* The task
Would you give the number of lines in the entries that contain the word "Context"? Nothing else is needed.

* Material for this task
::::
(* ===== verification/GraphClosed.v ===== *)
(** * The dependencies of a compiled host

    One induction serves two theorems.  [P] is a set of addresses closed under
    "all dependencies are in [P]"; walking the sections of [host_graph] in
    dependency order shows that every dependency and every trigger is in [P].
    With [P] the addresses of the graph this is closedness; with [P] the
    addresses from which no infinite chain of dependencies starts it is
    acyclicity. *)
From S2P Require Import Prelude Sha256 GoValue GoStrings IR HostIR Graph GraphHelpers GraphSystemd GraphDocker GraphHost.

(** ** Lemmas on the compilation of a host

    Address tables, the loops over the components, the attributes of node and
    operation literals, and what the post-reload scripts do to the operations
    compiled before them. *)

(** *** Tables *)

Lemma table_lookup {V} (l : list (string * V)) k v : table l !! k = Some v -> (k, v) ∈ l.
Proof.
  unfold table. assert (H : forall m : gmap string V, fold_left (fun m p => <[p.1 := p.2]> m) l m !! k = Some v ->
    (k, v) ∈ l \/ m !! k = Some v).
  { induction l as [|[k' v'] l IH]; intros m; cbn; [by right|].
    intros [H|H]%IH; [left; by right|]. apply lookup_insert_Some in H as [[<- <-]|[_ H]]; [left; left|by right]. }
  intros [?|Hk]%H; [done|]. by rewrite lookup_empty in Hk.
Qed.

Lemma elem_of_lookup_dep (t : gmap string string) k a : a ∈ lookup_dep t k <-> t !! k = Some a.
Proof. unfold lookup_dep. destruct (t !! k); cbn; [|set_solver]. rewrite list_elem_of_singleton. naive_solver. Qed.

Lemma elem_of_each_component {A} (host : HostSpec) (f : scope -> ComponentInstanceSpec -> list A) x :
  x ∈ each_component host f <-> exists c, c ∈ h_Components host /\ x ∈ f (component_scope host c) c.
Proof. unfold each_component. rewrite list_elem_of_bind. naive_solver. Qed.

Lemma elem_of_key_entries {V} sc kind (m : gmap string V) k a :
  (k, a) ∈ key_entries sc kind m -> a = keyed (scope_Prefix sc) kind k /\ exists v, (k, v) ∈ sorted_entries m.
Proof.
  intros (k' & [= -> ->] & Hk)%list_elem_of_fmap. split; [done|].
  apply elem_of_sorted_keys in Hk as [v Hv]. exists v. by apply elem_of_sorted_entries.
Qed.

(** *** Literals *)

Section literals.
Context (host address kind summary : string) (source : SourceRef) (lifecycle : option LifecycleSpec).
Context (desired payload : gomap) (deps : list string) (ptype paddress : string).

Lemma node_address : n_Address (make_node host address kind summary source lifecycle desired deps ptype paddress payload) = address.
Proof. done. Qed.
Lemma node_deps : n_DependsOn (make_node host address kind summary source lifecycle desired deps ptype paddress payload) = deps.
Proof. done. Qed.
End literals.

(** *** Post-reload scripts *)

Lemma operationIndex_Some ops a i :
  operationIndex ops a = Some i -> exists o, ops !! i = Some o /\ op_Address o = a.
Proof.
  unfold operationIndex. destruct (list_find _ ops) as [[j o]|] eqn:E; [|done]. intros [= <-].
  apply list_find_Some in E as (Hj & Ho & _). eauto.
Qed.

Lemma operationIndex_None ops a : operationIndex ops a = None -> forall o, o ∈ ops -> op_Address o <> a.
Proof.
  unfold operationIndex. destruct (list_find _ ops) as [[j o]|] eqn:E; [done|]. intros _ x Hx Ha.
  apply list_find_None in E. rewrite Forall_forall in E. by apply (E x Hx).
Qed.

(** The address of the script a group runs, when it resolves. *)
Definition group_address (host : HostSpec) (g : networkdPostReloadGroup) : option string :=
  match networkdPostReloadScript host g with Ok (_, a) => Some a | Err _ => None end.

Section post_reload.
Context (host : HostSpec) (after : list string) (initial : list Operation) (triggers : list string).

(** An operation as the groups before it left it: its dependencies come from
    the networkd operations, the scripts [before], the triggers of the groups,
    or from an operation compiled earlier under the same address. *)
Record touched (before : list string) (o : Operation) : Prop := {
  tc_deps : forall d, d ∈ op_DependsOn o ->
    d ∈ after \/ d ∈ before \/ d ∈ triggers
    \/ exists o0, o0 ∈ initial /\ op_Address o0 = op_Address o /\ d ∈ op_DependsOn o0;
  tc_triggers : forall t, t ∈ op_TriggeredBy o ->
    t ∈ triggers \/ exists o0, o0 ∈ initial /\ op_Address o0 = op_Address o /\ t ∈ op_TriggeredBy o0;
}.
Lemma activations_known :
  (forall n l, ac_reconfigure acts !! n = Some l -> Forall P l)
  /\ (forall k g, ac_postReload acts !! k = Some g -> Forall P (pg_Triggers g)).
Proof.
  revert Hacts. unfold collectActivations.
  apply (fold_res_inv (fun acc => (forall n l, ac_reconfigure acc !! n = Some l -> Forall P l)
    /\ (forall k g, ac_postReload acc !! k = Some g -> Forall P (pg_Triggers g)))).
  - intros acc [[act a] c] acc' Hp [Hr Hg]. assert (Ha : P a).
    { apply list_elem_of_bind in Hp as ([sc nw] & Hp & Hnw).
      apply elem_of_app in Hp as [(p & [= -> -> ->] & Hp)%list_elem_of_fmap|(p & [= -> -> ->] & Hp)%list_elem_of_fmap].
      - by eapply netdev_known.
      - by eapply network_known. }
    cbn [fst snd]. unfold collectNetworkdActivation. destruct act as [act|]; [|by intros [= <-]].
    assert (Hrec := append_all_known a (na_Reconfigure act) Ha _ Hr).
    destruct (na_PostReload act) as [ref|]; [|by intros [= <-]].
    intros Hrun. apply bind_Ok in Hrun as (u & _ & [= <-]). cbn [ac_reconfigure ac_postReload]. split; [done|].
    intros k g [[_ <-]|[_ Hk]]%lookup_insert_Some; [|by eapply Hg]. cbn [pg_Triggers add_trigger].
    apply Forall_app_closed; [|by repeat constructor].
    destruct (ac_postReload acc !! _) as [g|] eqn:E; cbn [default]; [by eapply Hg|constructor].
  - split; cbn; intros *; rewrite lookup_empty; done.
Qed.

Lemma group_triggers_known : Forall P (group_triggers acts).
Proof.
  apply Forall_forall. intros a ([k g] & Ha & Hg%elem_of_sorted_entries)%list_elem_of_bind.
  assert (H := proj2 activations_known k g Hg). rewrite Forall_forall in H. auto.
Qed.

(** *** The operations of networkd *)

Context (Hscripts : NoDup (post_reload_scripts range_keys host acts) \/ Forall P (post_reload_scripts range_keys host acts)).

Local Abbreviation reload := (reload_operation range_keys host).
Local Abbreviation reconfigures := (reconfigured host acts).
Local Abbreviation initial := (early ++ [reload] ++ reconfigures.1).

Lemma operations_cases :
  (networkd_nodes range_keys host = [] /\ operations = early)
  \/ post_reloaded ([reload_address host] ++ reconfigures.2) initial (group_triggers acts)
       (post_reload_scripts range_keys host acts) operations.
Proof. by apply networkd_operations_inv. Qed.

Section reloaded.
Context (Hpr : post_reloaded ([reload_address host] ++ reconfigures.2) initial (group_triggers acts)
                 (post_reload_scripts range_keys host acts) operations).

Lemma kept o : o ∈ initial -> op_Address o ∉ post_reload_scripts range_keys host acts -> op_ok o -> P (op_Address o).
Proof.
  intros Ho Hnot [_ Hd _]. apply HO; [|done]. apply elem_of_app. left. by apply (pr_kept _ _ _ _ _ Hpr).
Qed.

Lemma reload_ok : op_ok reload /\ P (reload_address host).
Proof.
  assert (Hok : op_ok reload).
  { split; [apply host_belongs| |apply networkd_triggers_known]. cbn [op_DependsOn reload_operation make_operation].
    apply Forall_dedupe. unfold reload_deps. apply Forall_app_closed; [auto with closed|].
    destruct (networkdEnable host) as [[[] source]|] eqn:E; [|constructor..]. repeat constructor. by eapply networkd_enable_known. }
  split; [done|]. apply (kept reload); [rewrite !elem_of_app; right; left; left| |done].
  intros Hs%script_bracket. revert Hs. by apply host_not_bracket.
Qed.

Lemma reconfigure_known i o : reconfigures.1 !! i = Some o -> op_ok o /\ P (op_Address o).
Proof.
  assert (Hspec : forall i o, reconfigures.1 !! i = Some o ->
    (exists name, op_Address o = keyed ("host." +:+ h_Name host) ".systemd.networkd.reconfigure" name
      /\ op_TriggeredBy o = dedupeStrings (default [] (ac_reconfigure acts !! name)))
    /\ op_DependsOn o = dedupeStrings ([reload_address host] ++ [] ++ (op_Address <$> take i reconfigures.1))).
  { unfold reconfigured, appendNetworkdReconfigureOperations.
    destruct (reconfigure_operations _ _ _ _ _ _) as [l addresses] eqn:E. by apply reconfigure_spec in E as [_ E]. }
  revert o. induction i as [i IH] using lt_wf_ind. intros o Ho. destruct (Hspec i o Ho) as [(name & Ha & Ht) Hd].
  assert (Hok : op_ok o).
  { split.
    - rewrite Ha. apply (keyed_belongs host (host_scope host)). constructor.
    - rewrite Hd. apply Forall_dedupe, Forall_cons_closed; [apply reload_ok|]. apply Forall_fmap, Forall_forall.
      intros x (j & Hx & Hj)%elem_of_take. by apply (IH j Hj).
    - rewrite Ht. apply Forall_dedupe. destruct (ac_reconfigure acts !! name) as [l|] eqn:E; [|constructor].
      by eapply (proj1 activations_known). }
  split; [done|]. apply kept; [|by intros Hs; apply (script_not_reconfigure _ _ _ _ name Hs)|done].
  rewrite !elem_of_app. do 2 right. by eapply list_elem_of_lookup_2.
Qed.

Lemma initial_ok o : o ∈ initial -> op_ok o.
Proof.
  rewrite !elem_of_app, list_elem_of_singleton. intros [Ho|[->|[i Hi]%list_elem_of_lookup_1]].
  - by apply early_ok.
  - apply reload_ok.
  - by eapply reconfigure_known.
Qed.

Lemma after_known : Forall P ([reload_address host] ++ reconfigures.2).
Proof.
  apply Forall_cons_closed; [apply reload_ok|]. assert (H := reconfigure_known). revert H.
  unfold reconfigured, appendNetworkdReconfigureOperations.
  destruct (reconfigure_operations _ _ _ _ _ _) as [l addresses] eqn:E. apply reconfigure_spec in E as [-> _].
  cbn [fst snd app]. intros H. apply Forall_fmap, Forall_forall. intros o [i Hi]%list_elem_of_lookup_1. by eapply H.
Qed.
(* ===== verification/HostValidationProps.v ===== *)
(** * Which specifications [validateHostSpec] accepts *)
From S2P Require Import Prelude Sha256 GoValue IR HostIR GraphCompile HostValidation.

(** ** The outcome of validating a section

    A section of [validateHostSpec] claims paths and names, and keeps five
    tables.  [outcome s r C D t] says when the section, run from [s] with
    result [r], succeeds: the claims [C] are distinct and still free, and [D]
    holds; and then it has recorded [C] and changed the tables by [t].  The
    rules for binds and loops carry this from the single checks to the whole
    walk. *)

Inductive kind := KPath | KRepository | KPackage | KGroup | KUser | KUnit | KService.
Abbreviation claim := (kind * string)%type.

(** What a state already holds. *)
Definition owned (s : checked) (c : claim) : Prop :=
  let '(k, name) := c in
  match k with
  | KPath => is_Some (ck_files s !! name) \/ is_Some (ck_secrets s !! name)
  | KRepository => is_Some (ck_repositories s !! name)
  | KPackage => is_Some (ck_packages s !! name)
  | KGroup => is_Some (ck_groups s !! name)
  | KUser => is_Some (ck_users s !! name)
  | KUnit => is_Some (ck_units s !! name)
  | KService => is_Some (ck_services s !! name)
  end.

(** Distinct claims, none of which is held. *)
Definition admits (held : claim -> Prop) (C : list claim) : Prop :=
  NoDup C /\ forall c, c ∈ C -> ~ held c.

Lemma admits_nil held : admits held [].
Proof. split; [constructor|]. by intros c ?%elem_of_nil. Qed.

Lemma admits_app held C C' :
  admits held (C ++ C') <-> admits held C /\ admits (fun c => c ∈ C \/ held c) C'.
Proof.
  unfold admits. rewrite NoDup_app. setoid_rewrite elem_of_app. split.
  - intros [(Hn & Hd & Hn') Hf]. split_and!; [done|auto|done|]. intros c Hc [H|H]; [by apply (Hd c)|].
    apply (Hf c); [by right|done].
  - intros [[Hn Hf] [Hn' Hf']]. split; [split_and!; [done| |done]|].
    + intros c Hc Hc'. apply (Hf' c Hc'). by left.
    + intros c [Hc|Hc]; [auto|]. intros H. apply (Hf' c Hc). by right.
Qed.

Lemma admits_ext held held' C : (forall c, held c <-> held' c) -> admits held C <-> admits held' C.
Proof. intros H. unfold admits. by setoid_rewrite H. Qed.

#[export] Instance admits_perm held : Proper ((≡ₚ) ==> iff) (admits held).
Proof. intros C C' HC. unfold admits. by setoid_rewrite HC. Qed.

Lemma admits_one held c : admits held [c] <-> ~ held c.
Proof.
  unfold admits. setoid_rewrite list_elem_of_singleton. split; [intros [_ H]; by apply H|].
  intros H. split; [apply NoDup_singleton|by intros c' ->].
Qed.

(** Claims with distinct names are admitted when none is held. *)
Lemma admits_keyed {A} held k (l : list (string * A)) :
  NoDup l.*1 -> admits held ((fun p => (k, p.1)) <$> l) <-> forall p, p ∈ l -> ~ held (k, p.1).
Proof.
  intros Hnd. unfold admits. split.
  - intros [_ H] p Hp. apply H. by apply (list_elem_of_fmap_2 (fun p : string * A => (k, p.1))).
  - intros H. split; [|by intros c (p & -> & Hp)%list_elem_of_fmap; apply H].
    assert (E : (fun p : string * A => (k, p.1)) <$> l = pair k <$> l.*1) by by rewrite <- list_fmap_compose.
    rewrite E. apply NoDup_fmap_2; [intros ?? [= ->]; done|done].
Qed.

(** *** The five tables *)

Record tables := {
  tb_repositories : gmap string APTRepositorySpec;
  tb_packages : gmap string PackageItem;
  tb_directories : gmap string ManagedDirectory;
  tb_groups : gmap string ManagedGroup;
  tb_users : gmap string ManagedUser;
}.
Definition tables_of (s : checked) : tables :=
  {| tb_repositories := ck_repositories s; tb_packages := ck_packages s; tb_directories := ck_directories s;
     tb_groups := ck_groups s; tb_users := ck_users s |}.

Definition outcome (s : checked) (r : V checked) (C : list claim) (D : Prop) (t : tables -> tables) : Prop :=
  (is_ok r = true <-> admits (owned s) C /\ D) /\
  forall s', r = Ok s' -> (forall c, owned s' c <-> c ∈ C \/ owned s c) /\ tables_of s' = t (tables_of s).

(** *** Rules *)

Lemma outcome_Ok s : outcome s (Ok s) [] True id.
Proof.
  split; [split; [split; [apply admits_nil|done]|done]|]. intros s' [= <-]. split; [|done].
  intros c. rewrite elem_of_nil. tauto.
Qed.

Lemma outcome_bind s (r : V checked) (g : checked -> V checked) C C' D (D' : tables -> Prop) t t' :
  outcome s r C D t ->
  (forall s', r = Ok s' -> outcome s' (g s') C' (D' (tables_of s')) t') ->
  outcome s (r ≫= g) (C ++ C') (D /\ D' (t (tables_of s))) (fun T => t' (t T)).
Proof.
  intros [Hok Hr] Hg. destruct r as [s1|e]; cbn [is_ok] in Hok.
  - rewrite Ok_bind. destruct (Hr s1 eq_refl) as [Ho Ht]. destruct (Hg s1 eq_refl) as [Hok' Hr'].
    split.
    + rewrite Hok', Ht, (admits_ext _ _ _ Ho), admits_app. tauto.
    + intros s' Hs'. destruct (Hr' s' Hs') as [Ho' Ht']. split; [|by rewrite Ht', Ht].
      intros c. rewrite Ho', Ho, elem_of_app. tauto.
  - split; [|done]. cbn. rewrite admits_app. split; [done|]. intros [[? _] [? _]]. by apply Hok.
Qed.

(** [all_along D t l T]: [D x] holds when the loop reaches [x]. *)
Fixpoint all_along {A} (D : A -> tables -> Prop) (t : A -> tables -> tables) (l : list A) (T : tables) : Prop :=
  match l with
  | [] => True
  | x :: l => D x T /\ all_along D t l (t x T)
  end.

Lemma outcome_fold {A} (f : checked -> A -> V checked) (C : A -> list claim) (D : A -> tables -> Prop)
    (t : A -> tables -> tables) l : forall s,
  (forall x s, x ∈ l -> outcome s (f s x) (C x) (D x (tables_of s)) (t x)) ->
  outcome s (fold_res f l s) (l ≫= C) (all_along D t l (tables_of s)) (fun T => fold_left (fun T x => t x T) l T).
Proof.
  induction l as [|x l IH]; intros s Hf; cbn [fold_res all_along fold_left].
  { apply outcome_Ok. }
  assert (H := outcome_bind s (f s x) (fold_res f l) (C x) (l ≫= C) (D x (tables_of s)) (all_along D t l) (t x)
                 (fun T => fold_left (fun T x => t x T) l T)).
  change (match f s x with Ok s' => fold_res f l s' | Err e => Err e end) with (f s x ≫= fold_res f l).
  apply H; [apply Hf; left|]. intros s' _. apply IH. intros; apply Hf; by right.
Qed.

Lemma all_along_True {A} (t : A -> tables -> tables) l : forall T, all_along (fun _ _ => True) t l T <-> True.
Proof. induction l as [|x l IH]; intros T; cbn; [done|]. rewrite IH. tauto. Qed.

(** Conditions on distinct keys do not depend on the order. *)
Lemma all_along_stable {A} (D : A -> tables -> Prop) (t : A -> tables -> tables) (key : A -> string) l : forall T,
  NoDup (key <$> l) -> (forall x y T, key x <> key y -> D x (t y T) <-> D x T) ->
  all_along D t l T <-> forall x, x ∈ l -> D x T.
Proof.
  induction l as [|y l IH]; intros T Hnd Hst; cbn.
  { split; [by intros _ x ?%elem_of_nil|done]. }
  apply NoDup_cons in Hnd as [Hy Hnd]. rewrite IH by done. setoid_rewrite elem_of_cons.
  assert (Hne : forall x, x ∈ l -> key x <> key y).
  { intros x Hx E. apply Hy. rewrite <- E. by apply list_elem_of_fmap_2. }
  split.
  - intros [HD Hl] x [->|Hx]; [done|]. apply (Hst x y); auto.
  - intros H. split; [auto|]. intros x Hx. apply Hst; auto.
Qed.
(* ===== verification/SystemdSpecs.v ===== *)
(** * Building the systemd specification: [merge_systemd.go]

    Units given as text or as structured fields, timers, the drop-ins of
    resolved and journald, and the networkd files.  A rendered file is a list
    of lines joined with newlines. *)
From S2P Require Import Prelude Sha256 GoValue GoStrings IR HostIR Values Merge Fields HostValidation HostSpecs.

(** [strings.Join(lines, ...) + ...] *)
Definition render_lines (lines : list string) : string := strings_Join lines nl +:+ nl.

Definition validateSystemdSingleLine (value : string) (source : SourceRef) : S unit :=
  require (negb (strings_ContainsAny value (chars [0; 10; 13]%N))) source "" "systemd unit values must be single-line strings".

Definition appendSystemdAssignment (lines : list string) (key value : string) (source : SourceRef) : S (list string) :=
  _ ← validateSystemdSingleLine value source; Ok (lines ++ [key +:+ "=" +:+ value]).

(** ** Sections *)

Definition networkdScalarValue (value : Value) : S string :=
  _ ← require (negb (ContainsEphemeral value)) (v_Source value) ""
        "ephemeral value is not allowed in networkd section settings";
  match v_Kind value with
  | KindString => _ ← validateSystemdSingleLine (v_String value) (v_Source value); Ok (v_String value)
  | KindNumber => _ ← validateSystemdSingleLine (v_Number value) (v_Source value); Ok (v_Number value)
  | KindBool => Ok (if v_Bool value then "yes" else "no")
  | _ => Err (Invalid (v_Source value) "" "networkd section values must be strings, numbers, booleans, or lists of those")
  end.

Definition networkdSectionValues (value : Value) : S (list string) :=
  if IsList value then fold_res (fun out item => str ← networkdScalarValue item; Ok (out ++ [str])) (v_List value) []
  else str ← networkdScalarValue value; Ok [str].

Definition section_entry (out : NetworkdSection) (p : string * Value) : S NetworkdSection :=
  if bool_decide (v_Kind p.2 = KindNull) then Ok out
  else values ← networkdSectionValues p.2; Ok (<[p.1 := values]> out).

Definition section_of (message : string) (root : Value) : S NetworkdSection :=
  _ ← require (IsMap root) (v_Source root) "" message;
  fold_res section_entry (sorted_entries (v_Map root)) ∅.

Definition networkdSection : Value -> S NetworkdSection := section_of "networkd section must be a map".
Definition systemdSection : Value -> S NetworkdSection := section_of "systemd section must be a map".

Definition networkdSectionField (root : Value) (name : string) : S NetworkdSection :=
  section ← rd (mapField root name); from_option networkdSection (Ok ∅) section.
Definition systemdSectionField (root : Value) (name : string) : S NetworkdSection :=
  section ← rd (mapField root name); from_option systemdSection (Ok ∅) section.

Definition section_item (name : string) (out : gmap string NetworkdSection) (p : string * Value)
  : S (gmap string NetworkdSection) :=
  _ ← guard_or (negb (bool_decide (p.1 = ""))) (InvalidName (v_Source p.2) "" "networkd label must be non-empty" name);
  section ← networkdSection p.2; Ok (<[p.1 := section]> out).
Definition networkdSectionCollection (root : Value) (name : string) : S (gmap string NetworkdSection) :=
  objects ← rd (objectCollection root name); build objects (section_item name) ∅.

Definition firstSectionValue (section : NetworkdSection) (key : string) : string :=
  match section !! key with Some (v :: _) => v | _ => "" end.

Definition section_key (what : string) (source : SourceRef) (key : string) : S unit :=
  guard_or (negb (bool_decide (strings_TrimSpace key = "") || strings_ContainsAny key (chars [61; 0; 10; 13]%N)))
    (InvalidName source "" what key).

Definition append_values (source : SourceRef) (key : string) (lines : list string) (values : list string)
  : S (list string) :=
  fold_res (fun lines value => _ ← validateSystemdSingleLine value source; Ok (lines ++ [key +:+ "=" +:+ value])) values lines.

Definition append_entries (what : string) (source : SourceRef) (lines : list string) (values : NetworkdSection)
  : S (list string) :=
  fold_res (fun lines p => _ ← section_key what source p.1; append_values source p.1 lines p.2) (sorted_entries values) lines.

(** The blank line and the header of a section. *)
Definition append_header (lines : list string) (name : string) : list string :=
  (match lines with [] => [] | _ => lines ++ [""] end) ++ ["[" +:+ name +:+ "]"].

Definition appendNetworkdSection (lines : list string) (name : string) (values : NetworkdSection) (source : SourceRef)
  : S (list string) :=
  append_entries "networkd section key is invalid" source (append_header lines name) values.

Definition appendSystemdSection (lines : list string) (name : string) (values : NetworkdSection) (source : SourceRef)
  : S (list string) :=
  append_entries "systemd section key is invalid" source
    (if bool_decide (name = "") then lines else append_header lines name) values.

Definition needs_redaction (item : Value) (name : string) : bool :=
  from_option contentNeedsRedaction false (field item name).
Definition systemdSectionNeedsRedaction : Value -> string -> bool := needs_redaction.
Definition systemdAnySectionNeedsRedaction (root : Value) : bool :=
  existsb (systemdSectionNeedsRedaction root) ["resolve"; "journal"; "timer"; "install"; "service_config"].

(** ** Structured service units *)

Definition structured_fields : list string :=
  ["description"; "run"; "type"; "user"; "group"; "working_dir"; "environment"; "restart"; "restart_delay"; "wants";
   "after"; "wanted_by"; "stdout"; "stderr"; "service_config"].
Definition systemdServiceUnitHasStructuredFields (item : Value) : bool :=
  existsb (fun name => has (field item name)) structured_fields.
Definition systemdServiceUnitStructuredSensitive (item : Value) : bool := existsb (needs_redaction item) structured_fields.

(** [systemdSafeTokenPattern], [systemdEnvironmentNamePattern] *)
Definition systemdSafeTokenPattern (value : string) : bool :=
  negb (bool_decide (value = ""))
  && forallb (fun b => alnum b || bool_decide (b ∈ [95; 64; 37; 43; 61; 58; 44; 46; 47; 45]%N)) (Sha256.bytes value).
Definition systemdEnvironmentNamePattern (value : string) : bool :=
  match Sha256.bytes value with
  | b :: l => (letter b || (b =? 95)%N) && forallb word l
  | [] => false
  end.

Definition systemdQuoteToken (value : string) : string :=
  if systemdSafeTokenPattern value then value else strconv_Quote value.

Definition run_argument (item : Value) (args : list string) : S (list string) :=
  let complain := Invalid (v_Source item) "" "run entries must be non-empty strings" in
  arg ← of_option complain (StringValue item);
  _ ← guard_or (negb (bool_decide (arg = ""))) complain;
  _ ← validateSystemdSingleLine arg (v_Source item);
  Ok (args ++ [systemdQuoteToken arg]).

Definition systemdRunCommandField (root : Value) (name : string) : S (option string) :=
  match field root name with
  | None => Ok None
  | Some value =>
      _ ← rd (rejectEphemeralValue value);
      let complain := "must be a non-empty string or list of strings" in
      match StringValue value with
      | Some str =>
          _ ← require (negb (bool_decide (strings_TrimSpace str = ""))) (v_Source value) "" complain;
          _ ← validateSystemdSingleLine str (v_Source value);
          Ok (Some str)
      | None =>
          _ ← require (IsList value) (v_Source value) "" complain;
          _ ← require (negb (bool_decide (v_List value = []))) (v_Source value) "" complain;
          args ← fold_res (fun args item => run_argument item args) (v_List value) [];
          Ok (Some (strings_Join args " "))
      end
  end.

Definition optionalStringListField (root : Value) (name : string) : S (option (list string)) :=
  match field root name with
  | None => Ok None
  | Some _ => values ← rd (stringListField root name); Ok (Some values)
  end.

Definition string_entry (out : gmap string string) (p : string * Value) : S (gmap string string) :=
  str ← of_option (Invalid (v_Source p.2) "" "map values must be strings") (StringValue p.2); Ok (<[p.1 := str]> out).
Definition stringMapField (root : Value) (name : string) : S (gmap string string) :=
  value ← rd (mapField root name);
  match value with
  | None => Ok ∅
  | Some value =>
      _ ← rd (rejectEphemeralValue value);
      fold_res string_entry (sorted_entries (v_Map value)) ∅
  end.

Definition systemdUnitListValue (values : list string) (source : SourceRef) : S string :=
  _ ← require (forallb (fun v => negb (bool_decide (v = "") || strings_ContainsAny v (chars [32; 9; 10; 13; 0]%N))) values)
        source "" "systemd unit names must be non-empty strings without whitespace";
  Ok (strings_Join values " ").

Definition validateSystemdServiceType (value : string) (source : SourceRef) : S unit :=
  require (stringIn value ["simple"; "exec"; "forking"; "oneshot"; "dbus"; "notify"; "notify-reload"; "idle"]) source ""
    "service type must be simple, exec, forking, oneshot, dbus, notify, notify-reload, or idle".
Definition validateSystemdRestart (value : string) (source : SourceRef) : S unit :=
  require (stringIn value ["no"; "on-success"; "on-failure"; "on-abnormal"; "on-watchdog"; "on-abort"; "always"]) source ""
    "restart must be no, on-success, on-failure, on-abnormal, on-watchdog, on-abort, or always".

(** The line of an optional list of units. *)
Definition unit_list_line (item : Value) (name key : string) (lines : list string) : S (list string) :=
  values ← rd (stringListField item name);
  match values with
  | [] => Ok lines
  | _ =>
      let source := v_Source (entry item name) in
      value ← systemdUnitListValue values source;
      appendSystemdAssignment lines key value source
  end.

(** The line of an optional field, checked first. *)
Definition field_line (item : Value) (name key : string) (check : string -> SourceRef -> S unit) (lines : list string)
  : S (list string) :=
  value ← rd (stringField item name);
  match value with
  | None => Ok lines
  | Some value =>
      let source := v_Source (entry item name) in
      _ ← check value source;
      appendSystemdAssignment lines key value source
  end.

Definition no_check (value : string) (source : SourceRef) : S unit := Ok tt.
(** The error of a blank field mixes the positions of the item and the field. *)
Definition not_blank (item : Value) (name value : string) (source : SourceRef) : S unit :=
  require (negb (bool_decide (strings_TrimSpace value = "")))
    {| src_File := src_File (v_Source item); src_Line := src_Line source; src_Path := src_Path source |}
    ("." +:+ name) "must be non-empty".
::::
* Finished task
5